5.2 Additional Contributions. At such time as RGS has
contributed the full amount of its Initial Contribution RGS
shall:
(a)
Incur $6,000,000 in Qualifying Expenses on or before the first
anniversary of the Effective Date (which obligation is subject to
Force Majeure and is subject to extension by agreement of
the Management Committee on a per capita vote (not a vote
based on Participating Interest)), and pay EML and G8 $2,000,000
(that is, $1,000,000 to each) inshares of Hecla Mining Company
common stock (which may be restricted as that term is defined under
Rule 144) on or before the first anniversary of the Effective Date.
The total number of shares to be issued based on 90% of the VWAP of
Hecla Mining Company shares on the NYSE for the twenty (20) trading
days ending, five (5) trading days prior to the payment date. RGS
shall receive a 60% Participating Interest.
(b)
Incur $9,000,000 in Qualifying Expenses during the first 24 months
following the Effective Date pursuant to approved Programs and
Budgets (which obligation is subject to Force Majeure and is
subject to extension by agreement of the Management Committee on a
per capita vote (not a vote based on Participating
Interest)), and shall receive a 65% Participating
Interest.
(c) Incur $12,000,000 in Qualifying Expenses during the first 36
months following the Effective Date pursuant to approved Programs
and Budgets (which obligation is subject to Force Majeure
and is subject to extension by agreement of the Management
Committee on a per capita vote (not a vote based on
Participating Interest)), and shall receive a 70% Participating
Interest. At such time as RGS has earned its 70% Participating
Interest, the Participants, subject to Section 5.4, below,
and any election permitted by Subsection 9.5(a), shall be
obligated to contribute funds to adopted Programs and Budgets in
proportion to their respective Participating Interests.
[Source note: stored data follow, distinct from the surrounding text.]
(** The rows one declaration adds to the index, with the properties its constructor declares. *)
Definition index_rows (package : option str) (path : str) (l : Located) : list SymbolMatch :=
  named_match package path (lc_ancestors l) (lc_declaration l)
  ++ (property_match package path (lc_ancestors l ++ [d_name (lc_declaration l)]) <$> constructor_properties (lc_declaration l)).
Lemma gather_placed package path d : forall ancestors, gather_declaration package path ancestors d = concat (index_rows package path <$> placed ancestors d).
Proof.
  induction d as [d IH] using declaration_ind'. intros ancestors. destruct d as [kind dname receiver dline vis ann mods tp ps cv rt ti st tc doc children].
  cbn [d_children] in IH. set (d := mkDecl _ _ _ _ _ _ _ _ _ _ _ _ _ _ _ _).
  change (placed ancestors d) with (mkLocated d ancestors :: concat (placed (ancestors ++ [dname]) <$> children)).
  change (gather_declaration package path ancestors d) with (named_match package path ancestors d ++
    (property_match package path (ancestors ++ [dname]) <$> constructor_properties d) ++ concat (gather_declaration package path (ancestors ++ [dname]) <$> children)).
  csimpl. unfold index_rows at 1. cbn [lc_declaration lc_ancestors]. rewrite <- app_assoc. do 2 f_equal.
  generalize (ancestors ++ [dname]) as inside. intros inside. clearbody d. clear -IH. induction IH as [|c cs Hc _ IHcs]; [done|].
  csimpl. by rewrite fmap_app, concat_app, Hc, IHcs.
Qed.

(** The syntax index of a file holds every named declaration once, at its own line and in file order,
    qualified by the package and all the names around it, followed by the properties its constructor
    declares; a declaration without a name adds no row but still qualifies what it contains. *)
Theorem gather_declarations_exact (f : FileSkeleton) :
  gather_declarations (fs_package f) (fs_path f) (fs_declarations f) = concat (index_rows (fs_package f) (fs_path f) <$> placed_in f) /\
  (forall d, d ∈ all_declarations f -> d_name d <> [] ->
     exists ancestors, mkLocated d ancestors ∈ placed_in f /\
       mkSymbol (fqn (fs_package f) ancestors (d_name d)) (d_name d) (d_kind d) (fs_path f) (d_line d) (signature_of (fs_path f) d)
         ∈ gather_declarations (fs_package f) (fs_path f) (fs_declarations f)).
Proof.
  assert (gather_declarations (fs_package f) (fs_path f) (fs_declarations f) = concat (index_rows (fs_package f) (fs_path f) <$> placed_in f)) as E.
  { unfold gather_declarations, placed_in. induction (fs_declarations f) as [|d ds IH]; [done|]. csimpl. by rewrite fmap_app, concat_app, gather_placed, IH. }
  split; [done|]. intros d Hd Hne. rewrite <- placed_all in Hd. apply list_elem_of_fmap in Hd as ([d' ancestors] & -> & Hl). exists ancestors. split; [done|].
  rewrite E. apply elem_of_concat. exists (index_rows (fs_package f) (fs_path f) (mkLocated d' ancestors)).
  split; [apply list_elem_of_fmap; by exists (mkLocated d' ancestors)|].
  unfold index_rows, named_match. cbn [lc_declaration lc_ancestors] in *. rewrite bool_decide_eq_false_2 by done. apply elem_of_app. left. left.
Qed.

Section rerun.
Context `{Unicode} `{GrammarLaws} (canonicalize : FsPath -> option FsPath) (read_file : FsPath -> option str) (root : FsPath).
Let present := present_symbols canonicalize read_file root.

(** An ambiguous name answers itself: the exit says so, the rows shown and the hidden count are all the
    candidates, and the suffix the hint prints, given back to [--pick], shows the first row and succeeds. *)
Theorem ambiguity_hint_selects (query : str) (candidates : list SymbolCandidate) (kind : option KindFilter) (limit : option nat) (outcome : SymbolsOutcome) :
  present query candidates kind limit NoPick Md = Some (inr outcome) -> sy_exit outcome = AmbiguousExit ->
  exists first_ others pick shown hidden,
    sy_text outcome = MarkdownText (symbols_markdown query shown (hidden_note hidden)) /\ shown `prefix_of` first_ :: others /\
    length shown + hidden = length (first_ :: others) /\
    sy_stderr outcome = Some (neutralize (lit "ambiguous: " ++ num (length (first_ :: others)) ++ lit " declarations named " ++ query ++ lit "; rerun with --pick " ++ pick)) /\
    is_dot_suffix (r_fqn first_) pick = true /\
    forall limit', exists single, attach_members read_file root first_ = Some single /\
      present query candidates kind limit' (Explicit pick) Md = Some (inr (mkOutcome (MarkdownText (symbols_markdown query [single] None)) Success None)).
Proof.
  unfold present, present_symbols. rewrite enrich_sorted_eq. cbn [mbind option_bind].
  set (resolved := match kind with Some kind => _ | None => _ end). destruct resolved as [|first_ [|second others]].
  { done. }
  { destruct (attach_some read_file root first_) as (c & -> & _). intros [= <-]. done. }
  intros E _. cbn in E. injection E as <-. set (total := S (S (length others))).
  exists first_, (second :: others), (shortest_unique_suffix (r_fqn first_) (r_fqn <$> first_ :: second :: others)),
    (take (min (default total limit) total) (first_ :: second :: others)), (total - min (default total limit) total).
  split; [done|]. split; [apply prefix_take|]. split; [rewrite length_take; cbn; lia|]. split; [done|].
  split; [apply hint_is_suffix; left|]. intros limit'. destruct (attach_some read_file root first_) as (single & Es & _). exists single. split; [done|].
  unfold pick_present. rewrite !fmap_cons, hint_picks_first. cbn [lookup list_lookup mbind option_bind]. by rewrite Es.
Qed.
End rerun.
(d) Provide EML and G8 and its members with an opportunity to
participate in any Financing arranged by RGS or any Affiliate of
RGS, on the most favorable terms obtained by RGS or such Affiliate,
with the understanding that neither RGS nor any Affiliate has any
obligation to arrange Financing;
5.3
Failure
to Make Initial Contribution.
(a) RGS’s failure to make its Initial Contribution described
in Sections 5.1(b), if not cured within three (3) days after notice
by EML or G8 of such default, shall be deemed to be a withdrawal of
RGS from the Business.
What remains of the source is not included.